What needs to be done -
Wherever a line in the material contains the word "assert", copy that line.
====
Lemma coset_values_interpolate v :
  length v = (2 ^ k)%nat -> coset_values k s w (interpolate k s w v) = v.
Proof.
  intros Hv. unfold interpolate. pose proof (two_pow_nonzero k Hk) as Hn.
  rewrite coset_values_dft, substitute_substitute by (field; done).
  assert (Zmod.inv w * w = 1) as Hwu by (rewrite <- root_inverse; ring).
  assert (principal k (Zmod.inv w)) as Hu by (eapply principal_inverse; [done|apply root_inverse]).
  pose proof (dft_dft k (Zmod.inv w) w Hu Hwu v Hv) as E.
  apply list_eq_same_length with (n := (2 ^ k)%nat); [done|apply dft_length|].
  intros i x y Hi Hx Hy. rewrite dft_lookup in Hx by done. apply (inj Some) in Hx as <-.
  change (peval ((fun a => ?c * a) <$> ?p) ?x) with (peval (pscale c p) x). rewrite peval_pscale.
  apply (f_equal (.!! i)) in E. rewrite dft_lookup, list_lookup_fmap, Hy in E by done.
  apply (inj Some) in E. rewrite E. field. done.
Qed.

(** Polynomials with [2 ^ k] coefficients are determined by their values. *)
Lemma coset_values_inj p q :
  length p = (2 ^ k)%nat -> length q = (2 ^ k)%nat ->
  coset_values k s w p = coset_values k s w q -> p = q.
Proof.
  intros Hp Hq E. rewrite <- (interpolate_coset_values p), <- (interpolate_coset_values q) by done. by rewrite E.
Qed.
End coset.

(** ** Folding a polynomial *)

(** [even + beta * odd], the polynomial of the folded values. *)
Definition pfold (beta : F) (p : list F) : list F := padd (evens p) (pscale beta (odds p)).

Lemma pfold_length beta p m : (length p <= 2 * m)%nat -> (length (pfold beta p) <= m)%nat.
Proof. intros [? ?]%evens_length_le. unfold pfold. rewrite padd_length, pscale_length. lia. Qed.

Lemma pfold_length_eq beta p m : length p = (2 * m)%nat -> length (pfold beta p) = m.
Proof. intros [H1 H2]%evens_odds_length. unfold pfold. rewrite padd_length, pscale_length, H1, H2. lia. Qed.

Lemma pfold_values p beta x h :
  x <> 0 -> toF 2 * h = 1 ->
  peval (pfold beta p) (x * x)
  = (peval p x + peval p (0 - x)) * h + beta * ((peval p x - peval p (0 - x)) * h * Zmod.inv x).
Proof.
  intros Hx Hh. unfold pfold. rewrite peval_padd, peval_pscale, (peval_split p x), (peval_split p (0 - x)).
  replace ((0 - x) * (0 - x)) with (x * x) by ring.
  set (a := peval (evens p) (x * x)). set (b := peval (odds p) (x * x)).
  assert (toF 2 = 1 + 1) as H2 by (rewrite <- toF_1, <- toF_add; reflexivity). rewrite H2 in Hh.
  transitivity ((1 + 1) * h * a + beta * ((1 + 1) * h * (x * Zmod.inv x) * b)); [|ring].
  rewrite Hh. replace (x * Zmod.inv x) with (1 : F) by (field; done). ring.
Qed.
====
Task result -
  assert (Zmod.inv w * w = 1) as Hwu by (rewrite <- root_inverse; ring).
  assert (principal k (Zmod.inv w)) as Hu by (eapply principal_inverse; [done|apply root_inverse]).
  assert (toF 2 = 1 + 1) as H2 by (rewrite <- toF_1, <- toF_add; reflexivity). rewrite H2 in Hh.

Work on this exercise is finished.